O terror pode ser ainda mais agudo para os vulneráveis e incapazes de cuidar de si mesmos, entre eles Zinaida Riabtseva, 77, que é cega e não pode sair de seu apartamento no quinto andar sozinha.
Enquanto as forças russas atacam com ferocidade intensificada em um esforço para controlar a região de Donbas, que faz fronteira com a Rússia, trabalhadores humanitários estão lutando para evacuar os idosos, os enfermos e os deficientes. Aqueles que saem de suas casas não sabem se poderão retornar, juntando-se aos mais de 12 milhões de ucranianos que foram deslocados pela invasão russa.
Na semana passada, voluntários britânicos e ucranianos do grupo de ajuda Vostok-SOS, foram chamados para evacuar a Sra. Riabtseva, junto com seu marido, Yuriy. Depois de colocá-la cuidadosamente em uma maca, os voluntários a carregaram por cinco lances de escada, enquanto seu marido a seguia com algumas bagagens.
Desde que a invasão começou em fevereiro, a Vostok-SOS evacuou 15.000 pessoas do leste da Ucrânia. Em uma dessas missões de evacuação, a equipe da Vostok recentemente dirigiu pelas ruas secundárias para chegar à casa de seu último evacuado, Mykhaylo Silichkin. Quando chegaram na frente de sua casa arrumada, ele saltou pelo portão da frente de muletas, um cigarro empoleirado na boca. Um voluntário pegou sua perna protética. Outros carregavam sua bagagem. O Sr. Silichkin trancou o portão ao sair, sem saber se algum dia voltaria.
O conflito na Ucrânia também abalou a vida de muitos jovens apanhados na linha de fogo. Maria Alefirenko, 31, ficou paralisada em um ataque de morteiro durante a luta contra os separatistas apoiados pela Rússia no leste da Ucrânia há oito anos. Em um dia recente em Mykolaivka, um trabalhador humanitário a colocou em um carro. Seu pai, que cuidou dela por anos, ficou para trás. Ele chorou quando ela saiu.
Autoridades ucranianas dizem que cerca de 80% da população civil da região de Donetsk, uma das duas províncias que compõem o Donbas, já fugiu. Cidades como Bakhmut tornaram-se cidades fantasmas, suas lojas fechadas com tábuas, suas ruas desertas, exceto por veículos militares e ambulâncias. Alguns moradores que ficaram para trás cozinham em fogueiras em seus quintais porque não há gás na cidade.

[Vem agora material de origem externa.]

(** C4, as the code has it.  Once a drained observation takes the drop
    branch nothing more reaches the caller's annotation, which ends up
    with exactly the shifted observations drained before that point.  If
    the annotation's duration is not positive, the slice raises
    [ParameterError].  If it is positive and no earlier observation bound
    [deformed_duration], the call raises the unbound-local error.  If it
    is positive and an earlier observation did, that observation is
    appended to a copy made during the call (an object that was not in the
    store before); the call then returns, with every later observation
    appended to such a copy too, unless the slice of a later drop raises
    [ParameterError], which does not happen when slicing an annotation to
    its own span keeps its duration. *)
Theorem drop_detaches_caller a (state : State Q) h pre o post :
  let g := ir_groupdelay state in
  let D := ann_duration (read h a) in
  let r := deform_times slice a state h in
  data (read h a) = pre ++ o :: post ->
  (forall p, p ∈ pre -> (time p + g <= D)%Q) ->
  (D < time o + g)%Q ->
  read r.2 a = mkAnn D (shifted g D <$> pre)
  /\ ((D <= 0)%Q -> r.1 = Raises ParameterError)
  /\ ((0 < D)%Q -> pre = [] -> r.1 = Raises UnboundLocalError)
  /\ ((0 < D)%Q -> pre <> [] ->
        appended_off (length h) g o r.2
        /\ (r.1 = Returns tt \/ r.1 = Raises ParameterError)
        /\ (r.1 = Returns tt ->
              forall q, q ∈ post -> appended_off (length h) g q r.2)
        /\ ((forall c, ann_duration (slice c 0 (ann_duration c))
                       = ann_duration c) ->
            r.1 = Returns tt)).
Proof.
  intros g D r Hdata Hpre Ho.
  assert (a < length h) as Ha.
  { destruct (decide (a < length h)) as [|Hge]; [done|].
    rewrite read_beyond in Hdata by lia. by destruct pre. }
  split_and!.
  - subst r. rewrite deform_times_caller by done. fold D. fold g.
    by rewrite Hdata, take_kept_prefix.
  - intros Hnp. subst r. by eapply deform_times_drop_nonpos.
  - intros Hpos ->. subst r.
    rewrite (deform_times_first_drop a state h o post) by done.
    fold D. apply Qle_bool_false in Hpos. by rewrite Hpos.
  - intros Hpos Hne. subst r. unfold deform_times, pop_data. fold D. fold g.
    rewrite Hdata, deform_loop_app.
    set (h0 := write a (mkAnn D []) h).
    assert (read h0 a = mkAnn D []) as Hread0
      by (subst h0; by rewrite read_write_eq).
    destruct (deform_loop_all_kept a g pre (mkFrame a None) h0 eq_refl)
      as (dd & h1 & -> & Hlen & HD & Hsome & _).
    { intros p Hp. rewrite Hread0. by apply Hpre. }
    destruct (Hsome Hne) as [d ->].
    rewrite Hread0 in HD. simpl in HD.
    destruct (deform_loop_from_drop a g o post d h1)
      as (out & h' & -> & Hoff & Hout & Hpost & Hruns).
    { subst h0. rewrite Hlen, length_write. done. }
    { by rewrite HD. }
    { by rewrite HD. }
    subst h0. rewrite Hlen, length_write in Hoff, Hpost.
    destruct Hout as [[fr' ->]| ->]; simpl.
    + split_and!; [done|by left| |done]. intros _. apply Hpost. by eexists.
    + split_and!; [done|by right|done|].
      intros Hkeep. by destruct (Hruns Hkeep).
Qed.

Mas as pessoas vulneráveis permanecem, e as evacuações continuam diariamente, mesmo nas cidades da linha de frente que enfrentam bombardeios regulares.
À medida que vilas e cidades no leste da Ucrânia se esvaziam diante da ofensiva russa, voluntários circulam em minivans, trabalhando em listas de endereços de pessoas idosas ou deficientes que ficaram para trás, muito além do momento em que era seguro fugir.
Em Sloviansk, os moradores que não saíram estão agora em risco de ataques diários de artilharia e mísseis de cruzeiro, que explodem janelas em prédios de apartamentos.
Maksym Sutkovy, vice-prefeito de Bakhmut, disse que as forças russas estão avançando em um arco para o sul e leste. Cerca de 65.000 pessoas já haviam fugido, disse ele, de uma população pré-guerra de cerca de 100.000, e os combates pesados persistiam todos os dias.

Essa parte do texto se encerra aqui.